Division of Pathology, The Norwegian Radium Hospital, Rikshospitalet University Hospital, Montebello 0310 Oslo, Norway.
BMC Bioinformatics. 2010 Jan 19;11:36. doi: 10.1186/1471-2105-11-36.
The availability of various "omics" datasets creates a prospect of performing the study of genome-wide genetic regulatory networks. However, one of the major challenges of using mathematical models to infer genetic regulation from microarray datasets is the lack of information for protein concentrations and activities. Most of the previous researches were based on an assumption that the mRNA levels of a gene are consistent with its protein activities, though it is not always the case. Therefore, a more sophisticated modelling framework together with the corresponding inference methods is needed to accurately estimate genetic regulation from "omics" datasets.
This work developed a novel approach, which is based on a nonlinear mathematical model, to infer genetic regulation from microarray gene expression data. By using the p53 network as a test system, we used the nonlinear model to estimate the activities of transcription factor (TF) p53 from the expression levels of its target genes, and to identify the activation/inhibition status of p53 to its target genes. The predicted top 317 putative p53 target genes were supported by DNA sequence analysis. A comparison between our prediction and the other published predictions of p53 targets suggests that most of putative p53 targets may share a common depleted or enriched sequence signal on their upstream non-coding region.

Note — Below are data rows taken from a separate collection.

(** [__init__]: the first component is the caller's [store_backend] mapping
    as construction leaves it. *)
Definition __init__ (store_backend : option pydict) (store_name : option string)
  : option pydict * result Store :=
  match store_backend with
  | None => (None, StoreBase.__init__ None store_name)
  | Some sb =>
      let store_backend_module_name :=
        Py.dict_get_default "module_name" (PyStr StoreBackend.default_module) sb in
      let store_backend_class_name :=
        Py.dict_get_default "class_name" (PyStr "InMemoryStoreBackend") sb in
      match (_ <- StoreBackend.verify_dynamic_loading_support store_backend_module_name ;;
             StoreBackend.load_class store_backend_class_name store_backend_module_name)
      with
      | Raise e => (Some sb, Raise e)
      | Ok store_backend_class =>
          let sb2 :=
            if StoreBackend.is_database store_backend_class then
              let sb1 :=
                if negb (Py.dict_mem "table_name" sb)
                then Py.dict_set "table_name"
                       (Py.dict_get_default "table_name" (PyStr "ge_metrics") sb) sb
                else sb in
              if negb (Py.dict_mem "key_columns" sb1)
              then Py.dict_set "key_columns"
                     (Py.dict_get_default "key_columns" key_columns sb1) sb1
              else sb1
            else sb in
          (Some sb2, StoreBase.__init__ (Some sb2) store_name)
      end
  end.

Definition _validate_value (value : pyval) : result unit :=
  util.ensure_json_serializable value.

Definition serialize (key : ValidationMetricIdentifier) (value : pyval)
  : result string :=
  json.dumps (PyDict [("value", value)]).

(** [value] is the raw text of the backend, [None] when there is none; the
    function falls off its end, returning [None], on a falsy [value]. *)
Definition deserialize (key : ValidationMetricIdentifier) (value : option string)
  : result pyval :=
  match value with
  | None => Ok PyNone
  | Some s =>
      if negb (String.eqb s EmptyString)
      then d <- json.loads s ;; builtins.getitem d "value"
      else Ok PyNone
  end.

(** Modelled from the spec: [Store.set] (store.py) is missing; "rejects
    non-JSON-serializable input with a validation error before any write
    reaches the backend", then stores the serialized value under the key's
    tuple.  The first component is the store afterwards. *)
Definition set (key : ValidationMetricIdentifier) (value : pyval) (self : Store)
  : Store * result unit :=
  match _validate_value value with
  | Raise e => (self, Raise e)
  | Ok _ =>
      match serialize key value with
      | Raise e => (self, Raise e)
      | Ok raw =>
          ({| _store_backend :=
                StoreBackend.set (Key.to_tuple key) raw (_store_backend self);
              _store_name := _store_name self;
              _config := _config self |}, Ok tt)
      end
  end.

(** Modelled from the spec: [Store.get] (store.py) is missing; it fetches
    the raw value under the key's tuple and unwraps it with [deserialize]. *)
Definition get (key : ValidationMetricIdentifier) (self : Store) : result pyval :=
  deserialize key (StoreBackend.get (Key.to_tuple key) (_store_backend self)).

(** [Store.tuple_to_key] *)
Definition tuple_to_key (t : list string) : result ValidationMetricIdentifier :=
  Key.from_tuple t.

End MetricStore.

Module EvaluationParameterStore.

Definition module_name : string :=
  "great_expectations.data_context.store.metric_store".
Definition class_name : string := "EvaluationParameterStore".

Definition option_val {A} (f : A -> pyval) (o : option A) : pyval :=
  match o with Some a => f a | None => PyNone end.

Definition __init__ (store_backend : option pydict) (store_name : option string)
  : option pydict * result Store :=
  let after_defaults : option pydict * result unit :=
    match store_backend with
    | None => (None, Ok tt)
    | Some sb =>
        let store_backend_module_name :=
          Py.dict_get_default "module_name" (PyStr StoreBackend.default_module) sb in
        let store_backend_class_name :=
          Py.dict_get_default "class_name" (PyStr "InMemoryStoreBackend") sb in
        match (_ <- StoreBackend.verify_dynamic_loading_support store_backend_module_name ;;
               StoreBackend.load_class store_backend_class_name store_backend_module_name)
        with
        | Raise e => (Some sb, Raise e)
        | Ok store_backend_class =>
            if StoreBackend.is_database store_backend_class
            then (Some (Py.dict_set "table_name"
                          (Py.dict_get_default "table_name"
                             (PyStr "ge_evaluation_parameters") sb) sb), Ok tt)
            else (Some sb, Ok tt)
        end
    end in
  match after_defaults with
  | (sb1, Raise e) => (sb1, Raise e)
  | (sb1, Ok _) =>
      match MetricStore.__init__ sb1 store_name with
      | (sb2, Raise e) => (sb2, Raise e)
      | (sb2, Ok self) =>
          let config :=
            [("store_backend", option_val PyDict sb2);
             ("store_name", option_val PyStr store_name);
             ("module_name", PyStr module_name);
             ("class_name", PyStr class_name)] in
          (sb2, Ok {| _store_backend := _store_backend self;
                      _store_name := _store_name self;
                      _config := util.filter_properties_dict config |})
      end
  end.

Section BindParams.
(** [ValidationMetricIdentifier.to_evaluation_parameter_urn] is missing
    from the sources: the URN of a key is a parameter. *)
Variable to_evaluation_parameter_urn : ValidationMetricIdentifier -> string.

Fixpoint bind_loop (self : Store) (keys : list (list string)) (params : pydict)
  : result pydict :=
  match keys with
  | [] => Ok params
  | k :: keys' =>
      key <- MetricStore.tuple_to_key k ;;
      v <- MetricStore.get key self ;;
      bind_loop self keys' (Py.dict_set (to_evaluation_parameter_urn key) v params)
  end.

Definition get_bind_params (self : Store) (run_id : RunIdentifier) : result pydict :=
  bind_loop self
    (StoreBackend.list_keys (Key.run_to_tuple run_id) (_store_backend self)) [].
End BindParams.

Definition config (self : Store) : pydict := _config self.

End EvaluationParameterStore.

(** ** domain.py *)

Definition INFERRED_SEMANTIC_TYPE_KEY : string := "inferred_semantic_domain_type".

Module DomainKwargs.
Definition to_dict (self : pydict) : pyval := PyDict self.

Definition to_json_dict (self : pydict) : result pyval :=
  util.convert_to_json_serializable (to_dict self).
End DomainKwargs.

Module Domain.

(** The four entries of a [Domain]; [DomainKwargs] and the other dict
    wrappers are the dict they wrap. *)
Record t := {
  rule_name : string;
  domain_type : MetricDomainTypes;
  domain_kwargs : pydict;
  details : pydict
}.

(** What [other] can be in [self == other]. *)
Inductive pyobj :=
| ObjVal (v : pyval)
| ObjDomain (d : t).

Fixpoint depth (v : pyval) : nat :=
  match v with
  | PyList l | PyTuple l => S (fold_right Nat.max 0 (map depth l))
  | PyDict d => S (fold_right Nat.max 0 (map (fun kv => depth (snd kv)) d))
  | _ => 0
  end.

(** The recursion of the source goes through the values of the filtered
    dict; [fuel] bounds its depth. *)
Fixpoint _convert_dictionaries_to_domain_kwargs (fuel : nat) (source : pyval)
  : pyval :=
  match fuel with
  | O => source
  | S f =>
      match source with
      | PyDict _ =>
          match util.deep_filter_properties_iterable source with
          | PyDict d =>
              PyDict (map (fun kv =>
                             (fst kv, _convert_dictionaries_to_domain_kwargs f (snd kv)))
                        d)
          | other => other
          end
      | _ => source
      end
  end.

Definition not_supported (value : pyval) : string :=
  "Cannot instantiate Domain (domain_type " ++ dq ++ builtins.str value ++ dq
    ++ " of type " ++ dq ++ builtins.type_str value ++ dq ++ " is not supported)."
    ++ nl.

(** The [try] of [__init__]: only a TypeError or a KeyError is re-raised
    with the message of the source. *)
Definition coerce_str (domain_type : string) : result MetricDomainTypes :=
  match builtins.MetricDomainTypes_call domain_type with
  | Ok t => Ok t
  | Raise e =>
      match exn_kind e with
      | TypeError | KeyError =>
          Raise (Exn ValueError
                   (" " ++ exn_msg e ++ ": " ++ not_supported (PyStr domain_type)
                      ++ json.spaces 20))
      | _ => Raise e
      end
  end.

Definition __init__ (rule_name : string) (domain_type : pyval)
           (domain_kwargs details : option pydict) : result t :=
  t <- match domain_type with
       | PyStr s => coerce_str s
       | PyMetricType t => Ok t
       | _ => Raise (Exn ValueError
                       (" " ++ not_supported domain_type ++ json.spaces 16))
       end ;;
  let kwargs := match domain_kwargs with
                | None => PyDict []
                | Some d => PyDict d
                end in
  let domain_kwargs_dot_dict :=
    _convert_dictionaries_to_domain_kwargs (S (depth kwargs)) kwargs in
  let details := match details with None => [] | Some d => d end in
  Ok {| rule_name := rule_name;
        domain_type := t;
        domain_kwargs := match domain_kwargs_dot_dict with
                         | PyDict d => d
                         | _ => []
                         end;
        details := details |}.

(** [semantic_type.value], on whatever has that attribute. *)
Definition value_attr (semantic_type : pyval) : result pyval :=
  match semantic_type with
  | PySemanticType t => Ok (PyStr (Semantic.value t))
  | PyMetricType t => Ok (PyStr (Metric.value t))
  | _ => Raise (Exn AttributeError
                  (builtins.type_str semantic_type ++ " has no attribute 'value'"))
  end.

Definition normalize_type (semantic_type : pyval) : result pyval :=
  match semantic_type with
  | PyStr s =>
      t <- builtins.SemanticDomainTypes_call (builtins.lower s) ;;
      Ok (PyStr (Semantic.value t))
  | _ => value_attr semantic_type
  end.

(** The dict comprehension over [value.items()]. *)
Definition normalize_types (value : pyval) : result pyval :=
  match value with
  | PyDict m =>
      m' <- mapM (fun kv => t <- normalize_type (snd kv) ;; Ok (fst kv, t)) m ;;
      Ok (PyDict m')
  | _ => Raise (Exn AttributeError
                  (builtins.type_str value ++ " has no attribute 'items'"))
  end.

(** The loop of [to_json_dict] over [self["details"].items()]. *)
Fixpoint details_loop (items : pydict) (details : pydict) : result pydict :=
  match items with
  | [] => Ok details
  | (key, value) :: items' =>
      value1 <- (if Py.truthy value
                 then if String.eqb key INFERRED_SEMANTIC_TYPE_KEY
                      then normalize_types value
                      else Ok value
                 else Ok value) ;;
      converted <- util.convert_to_json_serializable value1 ;;
      details_loop items' (Py.dict_set key converted details)
  end.

Definition to_json_dict (self : t) : result pydict :=
  details <- details_loop (details self) [] ;;
  kwargs <- DomainKwargs.to_json_dict (domain_kwargs self) ;;
  let json_dict :=
    [("rule_name", PyStr (rule_name self));
     ("domain_type", PyStr (Metric.value (domain_type self)));
     ("domain_kwargs", kwargs);
     ("details", PyDict details)] in
  Ok (util.filter_properties_dict json_dict).

Definition __repr__ (self : t) : result string :=
  j <- to_json_dict self ;;
  json.dumps_indent 2 (PyDict j).

Definition __str__ (self : t) : result string := __repr__ self.

(** [hasattr(other, "to_json_dict")] *)
Definition has_to_json_dict (other : pyobj) : bool :=
  match other with ObjDomain _ => true | ObjVal _ => false end.

(** [isinstance(other, dict)]; a [Domain] is a dict. *)
Definition is_dict (other : pyobj) : bool :=
  match other with
  | ObjDomain _ => true
  | ObjVal (PyDict _) => true
  | ObjVal _ => false
  end.

(** The entries of [other] when it is a dict. *)
Definition as_dict (other : pyobj) : pydict :=
  match other with
  | ObjDomain d =>
      [("rule_name", PyStr (rule_name d));
       ("domain_type", PyMetricType (domain_type d));
       ("domain_kwargs", PyDict (domain_kwargs d));
       ("details", PyDict (details d))]
  | ObjVal (PyDict d) => d
  | ObjVal _ => []
  end.

(** [str(other)] *)
Definition str_of (other : pyobj) : result string :=
  match other with
  | ObjDomain d => __str__ d
  | ObjVal v => Ok (builtins.str v)
  end.

Definition other_to_json_dict (other : pyobj) : result pydict :=
  match other with
  | ObjDomain d => to_json_dict d
  | ObjVal v => Raise (Exn AttributeError "object has no attribute 'to_json_dict'")
  end.

(** The first operand of the [or]: the canonical JSON of both sides. *)
Definition eq_json (self : t) (other : pyobj) : result bool :=
  if has_to_json_dict other
  then a <- to_json_dict self ;;
       b <- other_to_json_dict other ;;
       Ok (Py.eqb (PyDict a) (PyDict b))
  else Ok false.

(** The second operand: a dict against the canonical JSON, both without
    their falsy entries. *)
Definition eq_mapping (self : t) (other : pyobj) : result bool :=
  if is_dict other
  then a <- to_json_dict self ;;
       Ok (Py.eqb (PyDict (util.filter_properties_dict a))
             (PyDict (util.filter_properties_dict (as_dict other))))
  else Ok false.
(** X19.  The request [PostJSON] passes to [Do] names the JSON content
    type when no key of the caller's map other than ["Content-Type"]
    itself denotes that header. *)
Lemma PostJSON_request_content_type fuel hc url v l maps m body :
  range_order (<["Content-Type" := "application/json"]> m)
    ≡ₚ map_to_list (<["Content-Type" := "application/json"]> m) ->
  url_ok url = true ->
  json_Marshal v = inl body ->
  maps !! l = Some m ->
  (forall k w, m !! k = Some w ->
     Textproto.CanonicalMIMEHeaderKey k = "Content-Type"%string ->
     k = "Content-Type"%string) ->
  exists req,
    fst (PostJSON network range_order url_ok Value json_Marshal fuel hc url v
           (Some l) maps)
    = Do network range_order fuel hc req
    /\ Header req !! "Content-Type"%string = Some ["application/json"%string].
Proof.
  intros Hperm Hurl Hm Hl Halias.
  unfold PostJSON. rewrite Hm. simpl fst.
  rewrite lookup_total_insert_eq, (lookup_total_correct _ _ _ Hl).
  unfold Post, http_NewRequest. rewrite Hurl.
  eexists. split; [reflexivity|].
  apply (range_Set_lookup range_order _ _ "Content-Type" "application/json" Hperm).
  - apply lookup_insert_eq.
  - intros k' v' Hk' Hc.
    destruct (decide (k' = "Content-Type"%string)) as [->|Hne].
    + rewrite lookup_insert_eq in Hk'. congruence.
    + rewrite lookup_insert_ne in Hk' by congruence.
      exfalso. apply Hne. eapply Halias; [exact Hk'|exact Hc].
Qed.

End PostJSONFacts.

(** C8 (the code departs from it): the caller passes a map that names
    the content type in lower case.  [PostJSON] adds the key
    ["Content-Type"] next to it; both keys denote the same header, and when
    the [range] in [Post] visits ["content-type"] last, the request that
    is sent carries [text/plain]. *)
Theorem PostJSON_content_type_lost_to_alias :
  (forall m, reversed_order m ≡ₚ map_to_list m)
  /\ lowercase_maps !! 1%positive = Some {["content-type" := "text/plain"]}
  /\ exists handed wire,
       fst (PostJSON (status_network []) reversed_order any_url SampleValue
              sample_Marshal 1 (sample_client 0) "http://example.test/"
              sample_true (Some 1%positive) lowercase_maps)
       = Some ((Some ok_response, None), [Ev_send handed wire])
       /\ Header_Get "Content-Type" (Header handed) = "text/plain"%string
       /\ Header_Get "Content-Type" (Header wire) = "text/plain"%string.
Proof.
  split; [apply Permutation_reversed_order|]. split; [reflexivity|].
  eexists _, _. split; [vm_compute; reflexivity|].
  split; vm_compute; reflexivity.
Qed.

(** C10 (amended): when the value can be encoded, [PostJSON] stores
    ["Content-Type" := "application/json"] in the caller's (non-nil)
    map, over any entry under that key, and the caller finds the map so
    afterwards; the call returns whenever [retryCount] is below the
    largest [int]. *)
Theorem PostJSON_sets_content_type_in_caller_map
    (network : nat -> Request -> RoundTripResult)
    (range_order : gmap string string -> list (string * string))
    (url_ok : string -> bool) (Value : Type) (json_Marshal : Value -> bytes + error)
    (fuel : nat) (hc : HTTPClient) (url : string) (v : Value)
    (l : positive) (maps : MapHeap) (m : gmap string string) (body : bytes) :
  json_Marshal v = inl body ->
  maps !! l = Some m ->
  snd (PostJSON network range_order url_ok Value json_Marshal fuel hc url v
         (Some l) maps)
  = <[l := <["Content-Type" := "application/json"]> m]> maps
  /\ (retryCount hc < GoInt.max_int ->
      (Z.to_nat (retryCount hc + 1) < fuel)%nat ->
      exists res,
        fst (PostJSON network range_order url_ok Value json_Marshal fuel hc url v
               (Some l) maps) = Some res).
Proof.
  intros Hm Hl. unfold PostJSON. rewrite Hm. simpl fst. simpl snd.
  rewrite (lookup_total_correct _ _ _ Hl). split; [reflexivity|].
  intros Hrc Hfuel. unfold Post.
  destruct (http_NewRequest url_ok "POST" url (Some body)) as [req|err]; [|eauto].
  apply Do_returns; assumption.
Qed.

Lemma PostJSON_sets_content_type_in_caller_map_witness :
  sample_Marshal sample_true = inl "true"%string
  /\ lowercase_maps !! 1%positive = Some {["content-type" := "text/plain"]}
  /\ retryCount (sample_client 0) < GoInt.max_int
  /\ (Z.to_nat (retryCount (sample_client 0) + 1) < 2)%nat
  /\ snd (PostJSON (status_network []) listed_order any_url SampleValue
            sample_Marshal 2 (sample_client 0) "http://example.test/"
            sample_true (Some 1%positive) lowercase_maps)
     = <[1%positive := <["Content-Type" := "application/json"]>
                         {["content-type" := "text/plain"]}]> lowercase_maps
  /\ exists res,
       fst (PostJSON (status_network []) listed_order any_url SampleValue
              sample_Marshal 2 (sample_client 0) "http://example.test/"
              sample_true (Some 1%positive) lowercase_maps) = Some res.
Proof.
  split; [reflexivity|]. split; [reflexivity|]. split; [reflexivity|].
  split; [vm_compute; lia|].
  destruct (PostJSON_sets_content_type_in_caller_map (status_network [])
              listed_order any_url SampleValue sample_Marshal 2 (sample_client 0)
              "http://example.test/" sample_true 1%positive lowercase_maps
              {["content-type" := "text/plain"]} "true"%string
              ltac:(reflexivity) ltac:(reflexivity)) as [Hmap Hret].
  split; [exact Hmap|].
  apply Hret; [reflexivity|vm_compute; lia].
Defined.

(** C10 as stated fails for a value that cannot be encoded: [PostJSON]
    returns the encoder's error before it writes to the map, and the
    caller's map is found unchanged. *)
Lemma PostJSON_unserializable_leaves_map :
  empty_maps !! 1%positive = Some ∅
  /\ PostJSON (status_network []) listed_order any_url SampleValue sample_Marshal
       1 (sample_client 0) "http://example.test/" sample_channel
       (Some 1%positive) empty_maps
     = (Some ((None, Some (external_error "json: unsupported type: chan int")), []),
        empty_maps)
  /\ empty_maps !! 1%positive
     <> Some (<["Content-Type" := "application/json"]> ∅).
Proof.
  split; [reflexivity|]. split; [reflexivity|].
  intros H. vm_compute in H. discriminate H.
Qed.

(** * Further properties of the retry loop *)

Section DoTrace.

Variable network : nat -> Request -> RoundTripResult.
Variable range_order : gmap string string -> list (string * string).

(** The three ways one evaluation of the loop condition can go. *)
Lemma Do_from_inv fuel hc i lastErr n req res tr :
  Do_from network range_order (S fuel) hc i lastErr n req = Some (res, tr) ->
  (retryCount hc < i /\ res = (None, lastErr) /\ tr = [])
  \/ (i <= retryCount hc
      /\ exists resp,
           network n (wire_request range_order (Client_Transport (client hc)) req)
           = inl resp
           /\ is_2xx (StatusCode resp) = true
           /\ res = (Some resp, None)
           /\ tr = pause_events hc i
                   ++ [Ev_send req
                         (wire_request range_order (Client_Transport (client hc)) req)])
  \/ (i <= retryCount hc
      /\ attempt_succeeds
           (network n (wire_request range_order (Client_Transport (client hc)) req))
         = false
      /\ exists tr',
           Do_from network range_order fuel hc (GoInt.wrap_int (i + 1))
             (Some (attempt_error
                      (network n (wire_request range_order
                                    (Client_Transport (client hc)) req))))
             (S n) (wire_request range_order (Client_Transport (client hc)) req)
           = Some (res, tr')
           /\ tr = pause_events hc i
                   ++ Ev_send req
                        (wire_request range_order (Client_Transport (client hc)) req)
                      :: failure_events hc
                           (network n (wire_request range_order
                                         (Client_Transport (client hc)) req))
                   ++ tr').
Proof.
  unfold Do_from; fold Do_from.
  destruct (Z.leb_spec i (retryCount hc)) as [Hi|Hi].
  - unfold client_Do. rewrite RoundTrip_wire.
    destruct (network n _) as [resp|err] eqn:Hnet.
    + fold (is_2xx (StatusCode resp)).
      destruct (is_2xx (StatusCode resp)) eqn:Hok.
      * intros [= <- <-]. right. left. split; [exact Hi|].
        exists resp. split; [reflexivity|]. split; [exact Hok|].
        split; reflexivity.
      * intros H. apply emit_inv in H as (tr' & HDo & ->).
        right. right. split; [exact Hi|]. split; [exact Hok|].
        exists tr'. split; [exact HDo|].
        unfold pause_events. rewrite <- app_assoc. reflexivity.
    + intros H. apply emit_inv in H as (tr' & HDo & ->).
      right. right. split; [exact Hi|]. split; [reflexivity|].
      exists tr'. split; [exact HDo|].
      unfold pause_events. rewrite <- app_assoc. reflexivity.
  - intros [= <- <-]. left. repeat split; [lia].
Qed.

Lemma flat_map_seq_shift {A} (f : nat -> list A) (k : nat) :
  forall a, flat_map f (seq (S a) k) = flat_map (fun t => f (S t)) (seq a k).
Proof.
  induction k as [|k IH]; intros a; [reflexivity|].
  simpl. rewrite IH. reflexivity.
Qed.

Lemma sends_pause_events hc i : sends (pause_events hc i) = [].
Proof. unfold pause_events. destruct (0 <? i); reflexivity. Qed.

Lemma sends_failure_events hc r : sends (failure_events hc r) = [].
Proof. destruct r; reflexivity. Qed.

Lemma sends_after_events hc r : sends (after_events hc r) = [].
Proof.
  unfold after_events. destruct (attempt_succeeds r);
    [reflexivity|apply sends_failure_events].
Qed.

The proposed quantitative model can not only be used to infer the regulatory relationship between TF and its down-stream genes, but also be applied to estimate the protein activities of TF from the expression levels of its target genes.
各种“组学”数据集的可用性为研究全基因组遗传调控网络创造了前景。然而,使用数学模型从微阵列数据集推断遗传调控的主要挑战之一是缺乏有关蛋白质浓度和活性的信息。尽管并非总是如此,但大多数先前的研究都基于这样一种假设,即基因的 mRNA 水平与其蛋白质活性一致。因此,需要更复杂的建模框架和相应的推断方法,才能从“组学”数据集中准确估计遗传调控。
这项工作开发了一种新方法,该方法基于非线性数学模型,可从微阵列基因表达数据中推断遗传调控。通过使用 p53 网络作为测试系统,我们使用非线性模型来根据其靶基因的表达水平来估计转录因子(TF)p53 的活性,并确定 p53 对其靶基因的激活/抑制状态。通过 DNA 序列分析,对预测的前 317 个假定的 p53 靶基因进行了验证。我们的预测与其他已发表的 p53 靶基因预测之间的比较表明,大多数假定的 p53 靶基因可能在上游非编码区具有共同的耗尽或富集序列信号。
所提出的定量模型不仅可以用于推断 TF 与其下游基因之间的调控关系,还可以用于根据其靶基因的表达水平来估计 TF 的蛋白质活性。